God willing, if I grow old, I can be one of those people who can say something like, “I’ve lived through 15 presidents, five queens of England, seven popes, etc.” But for I can say only that three popes have reigned during my lifetime. But each has profoundly affected my life as a Christian.

Pope St. John Paul II has affected me most. While I could list numerous reasons, the theme of “identity” sticks out most. I am most fond of these words of JPII: “We are not the sum of our weaknesses and failures; we are the sum of the Father’s love for us and our real capacity to become the image of his Son.” JPII’s teachings and life have drawn me deeply into the mercy of God that exists in the heart of the Father. Only in relationship to the Father can we truly understand who God desires us each to be.

Pope Francis has also affected me. His attention for those on the “peripheries” is beautiful. Pope Francis draws not only our gaze toward our brothers and sisters who live in distress, both spiritual and material, but he calls us to serve them as living images of Jesus Christ.

As so many others have been doing, the death of Pope Benedict XVI has made me stop and ask: how has Pope Benedict impacted my life?
As with JPII, Pope Benedict has had tremendous influence on my intellectual and spiritual formation.
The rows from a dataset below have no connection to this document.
Lemma wf_push c k v :
  wf c → items c !! k = None →
  Z.of_nat (S (length (order (queue c)))) ≤ capacity c →
  wf (mkCache (capacity c)
        (mkList (<[next (queue c) := AnyItem (mkItem k v)]> (elems (queue c)))
                (next (queue c) :: order (queue c)) (S (next (queue c))))
        (<[k := Some (next (queue c))]> (items c)) false).
Proof.
  intros [Hmu Hcap Hlen Hnd Hfr [Hq Hi]] Hk Hfit.
  assert (next (queue c) ∉ order (queue c)) as Hnew.
  { intros Hin. apply Hfr in Hin. lia. }
  split; cbn [mutex capacity queue items order elems next length]; try done.
  - by apply NoDup_cons.
  - intros p [->|Hp]%elem_of_cons; [lia|]. apply Hfr in Hp. lia.
  - split; cbn [mutex capacity queue items order elems next].
    + intros p [->|Hp]%elem_of_cons.
      * exists (mkItem k v). simpl. by rewrite !lookup_insert_eq.
      * destruct (Hq p Hp) as (ci & He & Hci). exists ci.
        rewrite lookup_insert_ne by (intros <-; done).
        rewrite lookup_insert_ne by congruence. done.
    + intros k' e. destruct (decide (k = k')) as [<-|Hne].
      * rewrite lookup_insert_eq. intros [= <-].
        exists (next (queue c)), (mkItem k v). rewrite lookup_insert_eq.
        repeat split; try done. by left.
      * rewrite lookup_insert_ne by done. intros Hk'.
        destruct (Hi k' e Hk') as (p & ci & -> & Hp & He & Hkey).
        exists p, ci. rewrite lookup_insert_ne by (intros <-; done).
        repeat split; try done. by right.
Qed.

Lemma wf_push_evict c k v (ob : list nat) pb cib :
  wf c → items c !! k = None →
  order (queue c) = ob ++ [pb] →
  elems (queue c) !! pb = Some (AnyItem cib) →
  wf (mkCache (capacity c)
        (mkList (<[next (queue c) := AnyItem (mkItem k v)]> (elems (queue c)))
                (next (queue c) :: ob) (S (next (queue c))))
        (delete (key cib) (<[k := Some (next (queue c))]> (items c))) false).
Proof.
  intros [Hmu Hcap Hlen Hnd Hfr [Hq Hi]] Hk Hord Hb.
  rewrite Hord in Hlen, Hnd, Hfr, Hq, Hi.
  assert (next (queue c) ∉ ob) as Hnew.
  { intros Hin. assert (next (queue c) < next (queue c))%nat; [|lia].
    apply Hfr, elem_of_app. by left. }
  apply NoDup_app in Hnd as (Hndb & Hdisj & _).
  assert (pb ∉ ob) as Hpb.
  { intros Hin. apply (Hdisj pb Hin). by left. }
  assert (items c !! key cib = Some (Some pb)) as Hib.
  { destruct (Hq pb) as (ci & He & Hci); [apply elem_of_app; right; by left|].
    rewrite Hb in He. by injection He as <-. }
  assert (k ≠ key cib) as Hkb by congruence.
  rewrite length_app in Hlen. simpl in Hlen.
  split; cbn [mutex capacity queue items order elems next length]; try done.
  - lia.
  - by apply NoDup_cons.
  - intros p [->|Hp]%elem_of_cons; [lia|].
    assert (p < next (queue c))%nat; [|lia]. apply Hfr, elem_of_app. by left.
  - split; cbn [mutex capacity queue items order elems next].
    + intros p [->|Hp]%elem_of_cons.
      * exists (mkItem k v). simpl. rewrite lookup_insert_eq.
        rewrite lookup_delete_ne by done. by rewrite lookup_insert_eq.
      * destruct (Hq p) as (ci & He & Hci); [apply elem_of_app; by left|].
        exists ci. rewrite lookup_insert_ne by (intros <-; done).
        split; [done|].
        rewrite lookup_delete_ne by (intros Heq; rewrite <- Heq in Hci; congruence).
        rewrite lookup_insert_ne by congruence. done.
    + intros k' e. destruct (decide (key cib = k')) as [<-|Hne'].
      { by rewrite lookup_delete_eq. }
      rewrite lookup_delete_ne by done.
      destruct (decide (k = k')) as [<-|Hne].
      * rewrite lookup_insert_eq. intros [= <-].
        exists (next (queue c)), (mkItem k v). rewrite lookup_insert_eq.
        repeat split; try done. by left.
      * rewrite lookup_insert_ne by done. intros Hk'.
        destruct (Hi k' e Hk') as (p & ci & -> & Hp & He & Hkey).
        apply elem_of_app in Hp as [Hp|Hp%list_elem_of_singleton].
        -- exists p, ci. rewrite lookup_insert_ne by (intros <-; done).
           repeat split; try done. by right.
        -- subst p. rewrite Hb in He. injection He as <-. done.
Qed.

(** *** The recency ordering after each kind of step *)

Lemma item_at_insert_ne (l : List Key V) (o : list nat) (n : nat)
    p x (a : any Key V) :
  x ≠ p → item_at (mkList (<[p := a]> (elems l)) o n) x = item_at l x.
Proof. intros Hne. unfold item_at. simpl. by rewrite lookup_insert_ne. Qed.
Yet, it is easy to identify how he has affected me most. This impact can also be captured through a quote: “One doesn’t begin to be a Christian because of an ethical decision or a great idea, but rather because of an encounter with an event, with a Person, who gives new horizons to life, and with that, a decisive orientation.”

Of my three popes, Pope Benedict has taught me most about the fundamental fact of reality: that Christ is at the center of it all! By encountering Christ, who meets us “on the road” as He did with the disciples traveling to Emmaus, our lives are utterly transformed. Christ opens up a new way of life before us, a way of friendship with Jesus that draws us to more perfectly imitate Him.
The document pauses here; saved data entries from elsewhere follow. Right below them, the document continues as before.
(* ===== verification/Prelude.v ===== *)
(** * Verification of x0x-symphony

    x0x-symphony is a distributed issue tracker and agent dispatcher.  Agents
    share an issue list through per-author append-only key-value stores; every
    record is signed; and every reader computes the state of the list by a pure
    deterministic _fold_ over the records.  An orchestrator polls the tracker,
    claims issues under a concurrency budget, decides whether an issue from the
    network may run at all, drives an agent in a workspace through hooks and
    retries, keeps proofs of each run, and recovers on startup.  The agent is a
    child process of the shell runner, inside a sandbox of the host.  An older
    tracker keeps its issues in the task lists of the x0xd daemon with signed
    side records; daemons find each other by worker cards they gossip.  A daemon
    is configured by a workflow file, talks to its local x0xd over HTTP, and is
    asked through a local REST API by a command line.

    ** Parts and files

    General parts:
    - [Prelude] (this file): Rust's [Result] with the question-mark operator
      ([let?], [bail]), machine integers as [N] with their saturating and
      wrapping additions, [Ord] as the class [RustOrd], stable sort,
      [dedup_by], [BTreeMap] iteration, string functions, the tactics [ok_inv]
      and [guards], and the hint databases [ordering] and [lists].
    - [Effects]: the monad [Run] of stateful fallible code, inversion of
      successful runs ([run_inv]) and the logic [ensures] for invariants on
      both outcomes (tactic [keeps], hint database [effects]).
    - [Text], [Files]: Rust's string and path functions; the file system and
      hook processes as classes ([Fs], [HookProcess]), with instances that log
      every call ([LoggedFs], [LoggedProcess]).  [Disk]: a disk in memory.

    The v2 integrity layer (x0x-symphony-tracker-x0x-crdt/src/v2):
    - [Wire] (events.rs): topics, keys, list references, envelopes and payload
      types.  The class [Extern] declares SHA-256, ML-DSA-65, base64 and the
      serde_json decoders.  [Identity] (identity.rs, sha256_hex of
      core/signing.rs): the signing buffer, agent ids, [envelope_verify].
    - [FoldTypes], [Canonical], [Admission], [RosterChain], [Chain],
      [LamportCap], [StateMachine], [Fold] (fold.rs): the data of the fold and
      its steps in the order fold_v2 runs them.  [FoldRun] proves the facts of
      a successful fold that the guarantees share ([fold_facts]).
    - [Store] (store.rs): [V2StoreManager] over an abstract daemon.  [Gate]
      (gate.rs): [evaluate_and_consume], [confirm_decision],
      [build_claim_transition].
    - [Tracker] (tracker.rs): every operation of the v2 tracker adapter.

    The task-list tracker (x0x-symphony-tracker-x0x-crdt/src):
    - [Client] (client.rs): the data of the HTTP client; its calls are fields of
      the classes of the trackers.  [Mapping] (mapping.rs, and the payloads of
      core/signing.rs): side records, and tasks to issues and back.
      [TaskLists] (lib.rs): every operation of [X0xCrdtTracker] and its builder.

    Worker discovery (core/workers.rs, x0x-symphony-bin/src/workers.rs):
    - [Events]: the framing of the event stream.  [Workers]: cards, the worker
      view, publishing, receiving and reaping, the consumer's loop and the
      daemon's.

    The sandbox (saorsa-sandbox/src):
    - [Sandbox] (lib.rs): specifications, and a command wrapped for each
      backend as plain functions.  [Native] (linux.rs): the native backend: a
      launcher that restricts itself before it becomes the target, control
      groups and private directories.  [HostSandbox] (lib.rs): the choice of a
      backend, sessions, the self-test.

    The shell runner (x0x-symphony-runner-shell/src):
    - [RunnerSpec] (spec.rs, env.rs, error.rs, preset): specifications, presets,
      the workflow's runner block, the environment of a child.  [ShellRunner]
      (runner.rs): sessions, the bounded event queue and the turn; it implements
      the class [RunnerApi] of [Ports].  The tasks of a turn are a list of
      completed steps at each point where the turn waits, and there the
      shutdown may drop the turn.
    - [Watching]: the operating system lifted to a world that also keeps the
      calls that change it; [logs c L] says what calls a run makes.

    The core crate:
    - [Core] (issue.rs, claim.rs, handoff.rs, error.rs), [Approvals]
      (approval.rs), [Claims] (claim.rs, shard.rs, and reconcile.rs of the
      orchestrator: Modules [Shards] and [Reconcile]), [Ports] (tracker.rs,
      runner.rs, workspace.rs, workflow.rs and the traits of the signing
      crate): the interfaces as classes over a world, on which any number of
      other agents act between two calls.

    Workspaces (x0x-symphony-workspace): [Containment] (containment.rs),
    [Manager] (manager.rs, error.rs; it implements the class [WorkspaceApi] of
    [Ports]).

    The orchestrator crate:
    - [Scheduling] (concurrency.rs, retry.rs), [Proofs] (proofs.rs, reaper.rs,
      error.rs), [Trust] (trust_gate.rs, clock.rs), [Orchestrator] (lib.rs,
      dispatch.rs, orphans.rs): the dispatcher over the classes of [Ports].
      Its state is a record of the budget, the registered runs, the live
      heartbeat tasks, the guard of the run at hand, and the world.
    - [Traced]: each interface lifted to a world that also keeps the calls with
      their answers; [emits c L] says what calls a run makes.

    The clients of x0xd: [Transport]: requests, responses and the decoding the
    clients share, over the class [Transport].  [Signer]
    (x0x-symphony-signing/src/lib.rs): the signing client and its resolver of
    keys, on a world that also holds the client's one key.  [X0xdClient]
    (client.rs of the tracker crate): every call as a request; it implements
    the interfaces of the two trackers.  [GossipClient] (workers.rs).

    The daemon and its command line (x0x-symphony-bin/src):
    - [Auth] (auth.rs, constant_time_eq of core/signing.rs): the token file.
      [WorkflowConfig] (config.rs): the workflow file; a parser notes problems
      beside its world, and its [None] is the error of the monad [PM].  [Api]
      (api.rs): authentication, the router's table and the handlers, over the
      classes of [Ports] and the class [Axum].
    - [ApiClient] (client.rs), [Cli] (cli.rs, bin/x0x-symphony.rs): the client
      of the API, the commands and what they print.  [Symphonyd]
      (bin/x0x-symphonyd.rs): what the daemon builds before it serves
      ([prepare]), its start, its scans of the proofs and its events.

    Theorems: [Guarantees], [Dispatching] (fold, store, gate), [Tracking] (v2
    tracker), [TaskTracking], [TaskLife] (task-list tracker), [Discovering]
    (worker discovery), [Workspaces], [Retention], [Confining] (the native
    sandbox), [Running], [TurnFacts] (the shell runner), [Orchestrating] (who
    is dispatched), [Settling] (how a run ends), [Slots] (slots and
    heartbeats), [Recovering] (reconciliation and the orphan sweep), [Literals]
    and [Configured] (the workflow file; [parses c Q]: a parser that notes no
    problem gives a value in [Q]), [Requests] and [Shown] (the API), [Peers]
    (what a daemon takes from its peers), [Desk] (what a started daemon holds, its
    scans, and what the command line finds of it), [Asking] (the command line and
    the API).
    [Fixture], [Rehearsal], [TaskBoard], [Sandboxed], [Serving], [Networked] and
    [Wired] are concrete instances of every interface on which the theorems are
    applied: two authors' lists, a whole daemon in memory, a task list, a
    sandboxed turn, a workflow file with the API in front of one issue, an x0xd
    over HTTP with a peer's task and a directory a daemon starts in, and an HTTP
    stack between the command line and the API.

    Names are the source's.  Struct fields carry a prefix of their type
    ([tr_] for TransitionEventV2, [fo_] for FoldOutput, and so on); the
    variants of enums carry one where they would clash ([Tk], [St], [Rc],
    [Trust], ...); the struct Admitted is [AdmittedEvent]; V2StoreError::Invalid
    is [InvalidRecord].  A loop is a [foldl] of a step function, or a [Fixpoint]
    where it can stop early; parts of long functions that have a name here
    ([raw_budget], [phase1], [attempt_round], [kept_events], ...) are the
    consecutive parts of the function the name of the whole definition gives.

    ** What the theorems show

    - The fold is a function of the set of records: order, duplicates and
      splitting of streams do not matter.
    - Nothing enters the state without a valid signature of its author for
      this list, in a roster the creator signed; every rejection is reported.
    - An issue's state is a run of the abstract transition system
      [status_step]; the first claim in fold order wins; completion is final;
      a blocked issue is requeued only with a signed approval; the consume and
      handoff ledgers hold exactly what their fences allow.
    - Each author's accepted events are the longest unambiguous hash chain;
      the lamport cap keeps the greatest clean set and its loop terminates.
    - The store manager never overwrites a record, what it appends is admitted
      and what it reads is within the fold's budgets.
    - The gate proceeds only on an approval that the confirming fold shows as
      spent by its own consume; at most one gate proceeds on agreed records;
      it refuses exactly for the stated reasons without writing.
    - What the v2 tracker reports as claimed, handed off or requeued is what
      every reader of the same records sees.
    - A workspace operation stays in its root and destroys only validated
      children; captured hook output is bounded.
    - A run of the orchestrator touches a workspace or the runner only after
      answers that authorise it; settles its claim once, as it reports; makes
      at most the configured turns; stops each session; and gives back its
      slot and heartbeat on every exit.  Recovery touches only what it may.
    - The task-list tracker implements an abstract life of each issue; under
      required signing it shows only claims, handoffs and provenance that their
      owners signed for the issue.
    - A worker view holds only verified cards; cutting the event stream into
      chunks does not matter; one unsigned card with an oversized time to live
      ends the consumer.
    - Work from the network is spawned only inside the sandbox; the launcher
      becomes its target only under the enforced rules of the configuration it
      was sent, which is the plan; a turn gives back what its sandbox took
      unless it is dropped, and a dropped turn abandons its child; the event
      queue loses only the oldest events; a child's environment is exact, and
      its exit code survives to the proof of the run.
    - The reaper deletes only expired runs; artifacts come from the workspace.
    - A workflow file is refused with every problem that was noted and never for
      an internal gap; an accepted one is well formed, and the daemon takes it
      unless a state is blank; a duration is read back from count and unit.
    - A request makes the daemon read only below the proofs directory, and
      changes nothing unless it is a POST with the token; the exemption of
      OPTIONS lets anyone read the proofs; a submitted consent is stored
      signed, binding what the operator was shown, before the issue moves; the
      list of pending approvals is exact.
    - With the signing client the daemon is built with, which knows one key, a
      peer's worker card is never taken and a peer's records are never shown.
    - The scans of the proofs spare what is in flight or in progress; the
      command line finds the daemon that runs in its data directory, and a command
      does what the handler it is meant for does.
    - A started daemon's parts agree with each other and with a well-formed
      workflow file.
    - Shards are the closest workers; conflicting claims have one winner;
      heartbeats keep claims fresh; the budget refines a multiset of slots;
      the backoff is the capped product it means to be.

    ** Assumptions

    Hypotheses on code outside the repository are fields of classes:
    [ExternLaws] (sequence numbers decoded from JSON are [u64] values),
    [EncodeLaws] (codecs round-trip, payloads are not empty), [ChronoFormatLaws]
    (a timestamp format round-trips); [HonestSigner] says what the local
    daemon's signing call returns.  [TrackerLaws] is what the orchestrator takes
    for granted of any tracker: a granted claim names the issue asked for.  No
    theorem assumes collision resistance or unforgeability: authenticity is
    stated as the existence of a record whose signature verifies, or of the
    answers of a verifier.  [TaskLife] assumes of the x0xd daemon that nobody
    else writes to it ([QuietX0xd]) and that the codecs of side records round
    trip; [Confining] that the codec of the launcher's configuration does.
    [AxumLaws] says that the router matches the path of the one exempt route
    with that route only; [OneSigner] that an x0xd signs as one agent;
    [KeepsFiles] that a file reads as it was written; [StackLaws] what the HTTP
    library, the router, the extractors and serde_json do with the requests of
    the command line and the answers of the API.  [Fixture], [Retention],
    [Rehearsal], [TaskBoard], [Sandboxed], [Serving], [Networked] and [Wired]
    satisfy them.

    ** Fuel and bounds

    [walk_rosters] runs on [S (size by_epoch)]: every round consumes one epoch
    of the map, which [walk_rosters_spec] uses.  [cap_loop] runs on one round
    more than there are candidates; [lamport_cap_terminates] shows that this is
    enough.  [attempt_loop] runs on the attempts that are left below the
    maximum; [retry_loop_ends] shows that this is enough.  The daemon loop
    never ends by itself: [drain], [poll_loop] and [wait_drained] take the
    number of rounds to look at, and theorems hold for every number.  Counters
    are [N] with the [u64] operations of the source; [next_chain_link] and the
    roster epoch use the wrapping addition of a release build.  Instants and
    durations are in nanoseconds and stay far within the ranges of their Rust
    types.

    ** Not modelled

    Log messages; JSON, YAML, base64, cryptography, chrono's formats, the HTTP
    library, the file system, processes, sockets and the Landlock crate
    (parameters); the serde implementations and builder methods of the core
    types; what only Windows or other systems without Unix processes compile; a
    drop of a turn halfway through the hook of a started child; the matching of
    paths, the extractors and the event stream's transport of the web framework;
    the parsing of arguments and of socket addresses; tracing, signals, and the
    select between the daemon's poll loop and its server.  The tasks the daemon
    spawns are modelled as sequential runs. *)

From Stdlib Require Export Ascii.
From stdpp Require Export sorting base strings pretty gmap numbers list.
This lesson was made clear to me in my “younger” days, when I was involved in youth ministry. It dawned on me that a life of morality, while necessary, is not primary—or first—in the life of a Christian. But this is what the world gets so wrong about Catholicism. The critics of Catholicism reduce the faith to a bunch of arbitrary rules to be followed, some promulgated by a guy 2,000 years ago and the rest promulgated by a bunch of old celibates at the Vatican. But living as if Catholicism is only a bunch of rules to follow is unfulfilling.

What do I mean?

As a kid, I dreaded taking out the garbage for my parents. It was, as we call it, a chore. When I got into my mid-20s and would visit my parents, from time to time I would notice a full trash can. My immediate reaction was to empty it. This was not something I dreaded, nor did it feel like a chore.

So what changed?

During those years, I recognized how much my parents loved me. As a child, I had no real understanding or value for the love my parents showed me. Every one of their commands was a burden. But with the grace of age and understanding, I began to see the love they bestowed upon me. No longer were my parents’ commands and desires a burden. The chores that once required threats of no video games or loss of car keys became things I gladly took the initiative to do myself. All of this because I encountered and knew the love of a Father and Mother, and this love prompted me to action.

The same is true for us in our walk with Christ. The more we experience the eternal love that springs from His Pierced Heart, the more we can see that His “yoke is easy and burden is light.” Those actions which the world can see only as unreasonable moral demands are transformed in the heart of the Christian into the only thing they can be: an appropriate response of our love for the love that has been shown to us on Calvary.

For this, I am deeply indebted to Pope Benedict. This gentle German showed me the endless depths of a life lived in the heart of Jesus Christ. May he rest in the peace of this same heart!